(WORK REQUEST):
Your output should be the lines of the data that follow, reproduced exactly from the first through the line bearing "conn_of, conn_beside, write_tcp_all_or_closed.".

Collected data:
• • • •

Lemma keeps_write_socks data (s : Setup) :
  keeps (write_socks5_bytes cancellation data) s (zlen data) (fun _ s' =>
    received_by s' = received_by s /\ sent_by s' = sent_by s ++ data /\ clear s.2 s'.2).
Proof.
  destruct s as [c w]. unfold write_socks5_bytes. destruct cancellation.
  - pose proof (write_cancel_cases (tx_events (c_tx c)) (tx (c_tx c)) data w) as Hc. unfold keeps.
    destruct (write_cancel_loop _ _ _ _) as [r (s' & w')]. destruct Hc as (Hp & out & Ho & Hl & HQ). cbn [fst snd].
    split; [congruence|]. split; [exists out; done|]. intros [] [= ->]. destruct (HQ eq_refl) as [-> ?]. done.
  - unfold keeps, on_fst, io_write, sent_by, received_by, conn_of, conn_beside, write_tcp_all_or_closed.
    case_if; [|destruct (tx_events (c_tx c)) as [|[|n kind] evs]]; cbn [fst snd c_tx c_rx TcpTransport.tx rx];
      (split; [done|]); (split; [first [exists []; rewrite app_nil_r; split; [done|zl] | eexists; split; [reflexivity|zl]]|]); try done; intros [] _;
      (split; [done|]); (split; [|apply clear_refl]); [|done..].
    bool_prop. assert (data = []) as -> by (apply zlen_0_inv; zl). by rewrite app_nil_r.
Qed.

(** What the client has done since [s]: bytes read and written, flags seen. *)
Definition since (s s' : Setup) (input output : bytes) : Prop :=
  received_by s = input ++ received_by s' /\ sent_by s' = sent_by s ++ output /\ clear s.2 s'.2.

Lemma since_refl s : since s s [] [].
Proof. split; [done|]. split; [by rewrite app_nil_r|apply clear_refl]. Qed.

Lemma since_app s s1 s2 i o i' o' : since s s1 i o -> since s1 s2 i' o' -> since s s2 (i ++ i') (o ++ o').
Proof.
  intros (E1 & E2 & C1) (E3 & E4 & C2). split; [by rewrite E1, E3, app_assoc|]. split; [by rewrite E4, E2, app_assoc|].
  by eapply clear_trans.
Qed.

Lemma keeps_reading {A} len (k : bytes -> IO Setup A) s n (P : bytes -> bytes -> Prop) :
  0 <= len -> 0 <= n ->
  (forall v s1, zlen v = len -> since s s1 v [] ->
     keeps (k v) s1 n (fun _ s' => exists i o, since s1 s' i o /\ P (v ++ i) o)) ->
  keeps (io_bind (read_socks5_bytes cancellation len) k) s n (fun _ s' => exists i o, since s s' i o /\ P i o).
Proof.
  intros Hl Hn Hk. eapply keeps_then; [done|by apply keeps_read_socks|]. intros v s1 (Hv & Hr & Hs & Hc).
  assert (since s s1 v []) as H1 by (split; [done|]; split; [by rewrite app_nil_r|done]).
  eapply keeps_weaken; [by apply Hk|done|]. intros a s' (i & o & H2 & HP). exists (v ++ i), o. split; [|done].
  by apply (since_app _ _ _ v [] i o H1).
Qed.

Lemma keeps_writing {A} data (k : unit -> IO Setup A) s n (P : bytes -> bytes -> Prop) :
  0 <= n ->
  (forall s1, since s s1 [] data -> keeps (k ()) s1 n (fun _ s' => exists i o, since s1 s' i o /\ P i (data ++ o))) ->
  keeps (io_bind (write_socks5_bytes cancellation data) k) s (zlen data + n) (fun _ s' => exists i o, since s s' i o /\ P i o).
Proof.
  intros Hn Hk. eapply keeps_bind; [done|apply keeps_write_socks|]. intros [] s1 (Hr & Hs & Hc).
  assert (since s s1 [] data) as H1 by done.
  eapply keeps_weaken; [by apply Hk|done|]. intros a s' (i & o & H2 & HP). exists i, (data ++ o). split; [|done].
  by apply (since_app _ _ _ [] data i o H1).
Qed.

Lemma keeps_pure {A B} (r : result B) (k : B -> IO Setup A) s n (Q : A -> Setup -> Prop) :
  0 <= n -> no_panic r -> (forall v, r = Ok v -> keeps (k v) s n Q) -> keeps (io_bind (io_ret r) k) s n Q.
Proof.
  intros Hn Hp Hk. eapply keeps_then; [done|apply (keeps_ret r s 0 (fun v s' => r = Ok v /\ s' = s)); [done|done|by intros v ->]|].
  intros v s' [E ->]. by apply Hk.
Qed.

Lemma keeps_done s (P : bytes -> bytes -> Prop) : P [] [] ->
  keeps (io_ret (Ok ())) s 0 (fun _ s' => exists i o, since s s' i o /\ P i o).
Proof. intros HP. apply keeps_ret; [done|done|]. intros [] _. exists [], []. split; [apply since_refl|done]. Qed.

Lemma keeps_fail {A} e s n (Q : A -> Setup -> Prop) : 0 <= n -> keeps (io_ret (Err e)) s n Q.
Proof. intros Hn. by apply keeps_ret. Qed.

Lemma bytes_ok_since s s1 i o : since s s1 i o -> bytes_ok (received_by s) -> bytes_ok i /\ bytes_ok (received_by s1).
Proof. intros (E & _) Hb. rewrite E in Hb. by apply bytes_ok_app. Qed.

Lemma keeps_bound atyp s : bytes_ok (received_by s) ->
  keeps (read_bound_address cancellation atyp) s 0 (fun _ s' => exists i o, since s s' i o /\ (o = [] /\ bound_field (atyp :: i))).
Proof.
  intros Hb. unfold read_bound_address.
  destruct (Z.eqb_spec atyp 1) as [->|_]; [|destruct (Z.eqb_spec atyp 3) as [->|_]; [|destruct (Z.eqb_spec atyp 4) as [->|_]; [|by apply keeps_fail]]].
  - apply (keeps_reading 4 _ _ _ (fun i o => o = [] /\ bound_field (1 :: i))); [done..|]. intros v s1 Hv H1.
    apply (keeps_done s1 (fun i o => o = [] /\ bound_field (1 :: v ++ i))). rewrite app_nil_r. split; [done|]. exists 1, v. split; [done|by left].
  - apply (keeps_reading 1 _ _ _ (fun i o => o = [] /\ bound_field (3 :: i))); [done..|]. intros v s1 Hv H1.
    destruct (bytes_ok_since _ _ _ _ H1 Hb) as [Hvb _]. destruct v as [|n [|? ?]]; [done| |zl].
    apply Forall_cons in Hvb as [Hn _]. unfold is_byte in Hn.
    apply keeps_pure; [done|done|]. intros ? [= <-].
    apply (keeps_reading n _ _ _ (fun i o => o = [] /\ bound_field (3 :: [n] ++ i))); [lia|done|]. intros v2 s2 Hv2 H2.
    apply (keeps_done s2 (fun i o => o = [] /\ bound_field (3 :: [n] ++ v2 ++ i))). rewrite app_nil_r. split; [done|].
    exists 3, (n :: v2). split; [done|]. right; right. split; [done|]. by exists n, v2.
  - apply (keeps_reading 16 _ _ _ (fun i o => o = [] /\ bound_field (4 :: i))); [done..|]. intros v s1 Hv H1.
    apply (keeps_done s1 (fun i o => o = [] /\ bound_field (4 :: v ++ i))). rewrite app_nil_r. split; [done|]. exists 4, v. split; [done|by right; left].
Qed.

Lemma keeps_poll s : keeps (check_setup_cancellation cancellation) s 0 (fun _ s' => exists i o, since s s' i o /\ i = [] /\ o = []).
Proof.
  destruct s as [c w]. unfold check_setup_cancellation.
  destruct (if cancellation then poll_cancelled w else (Ok (), w)) as [r w'] eqn:E.
  assert (r = Err cancelled_error \/ r = Ok () /\ clear w w') as Hr.
  { destruct cancellation; [by apply poll_cases|]. injection E as <- <-. right. split; [done|apply clear_refl]. }
  eapply keeps_weaken; [apply (keeps_snd _ _ _ (fun _ t => clear w t))|done|].
  - rewrite E. by destruct Hr as [->|[-> _]].
  - intros v t'. rewrite E. intros [= -> ->]. by destruct Hr as [|[_ ?]].
  - intros [] s' [Hs Hc]. exists [], []. split; [|done]. unfold since, received_by, sent_by, conn_of, conn_beside.
    cbn [fst snd]. rewrite Hs, app_nil_r. done.
Qed.

Definition good_reply (i : bytes) : Prop :=
  exists bound prt, i = [5; 0; 0] ++ bound ++ prt /\ bound_field bound /\ zlen prt = 2.

Lemma keeps_reply s : bytes_ok (received_by s) ->
  keeps (read_socks5_reply cancellation) s 0 (fun _ s' => exists i o, since s s' i o /\ (o = [] /\ good_reply i)).
Proof.
  intros Hb. unfold read_socks5_reply.
  apply (keeps_reading 4 _ _ _ (fun i o => o = [] /\ good_reply i)); [done..|]. intros v s1 Hv H1.
  destruct (bytes_ok_since _ _ _ _ H1 Hb) as [_ Hb1].
  destruct v as [|b0 [|b1 [|b2 [|b3 [|b4 v]]]]]; try (exfalso; zl).
  do 4 (apply keeps_pure; [done|done|]; intros ? [= <-]).
  destruct (Z.eqb_spec b0 5) as [->|]; cbn [negb]; [|by apply keeps_fail].
  destruct (Z.eqb_spec b2 0) as [->|]; cbn [negb]; [|by apply keeps_fail].
  destruct (Z.eqb_spec b1 0) as [->|]; cbn [negb]; [|by apply keeps_fail].
  eapply keeps_then; [done|by apply keeps_bound|]. intros [] s2 (i & o & H2 & -> & Hi).
  eapply keeps_then; [done|by apply keeps_read_socks|]. intros p s3 (Hp & Hr & Hs & Hc).
  assert (since s2 s3 p []) as H3 by (split; [done|]; split; [by rewrite app_nil_r|done]).
  eapply keeps_weaken; [apply keeps_poll|done|]. intros [] s4 (i4 & o4 & H4 & -> & ->).
  exists (i ++ p), []. split.
  - pose proof (since_app _ _ _ _ _ _ _ (since_app _ _ _ _ _ _ _ H2 H3) H4) as H. by rewrite app_nil_r in H.
  - split; [done|]. exists (b3 :: i), p. split; [|done]. done.
Qed.
End AnyProxy.

Section AnyProxy2.
Context (cancellation : bool) (peer : string) (authentication : option (bytes * bytes)).

(** What has been read and written after the greeting when the client succeeds. *)
Definition connected (i o : bytes) : Prop :=
  exists bound prt request, socks5_request peer = Ok request /\ bound_field bound /\ zlen prt = 2 /\
    i = auth_reply authentication ++ [5; 0; 0] ++ bound ++ prt /\ o = auth_request authentication ++ request.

• • • •

(THE ANSWER):
Lemma keeps_write_socks data (s : Setup) :
  keeps (write_socks5_bytes cancellation data) s (zlen data) (fun _ s' =>
    received_by s' = received_by s /\ sent_by s' = sent_by s ++ data /\ clear s.2 s'.2).
Proof.
  destruct s as [c w]. unfold write_socks5_bytes. destruct cancellation.
  - pose proof (write_cancel_cases (tx_events (c_tx c)) (tx (c_tx c)) data w) as Hc. unfold keeps.
    destruct (write_cancel_loop _ _ _ _) as [r (s' & w')]. destruct Hc as (Hp & out & Ho & Hl & HQ). cbn [fst snd].
    split; [congruence|]. split; [exists out; done|]. intros [] [= ->]. destruct (HQ eq_refl) as [-> ?]. done.
  - unfold keeps, on_fst, io_write, sent_by, received_by, conn_of, conn_beside, write_tcp_all_or_closed.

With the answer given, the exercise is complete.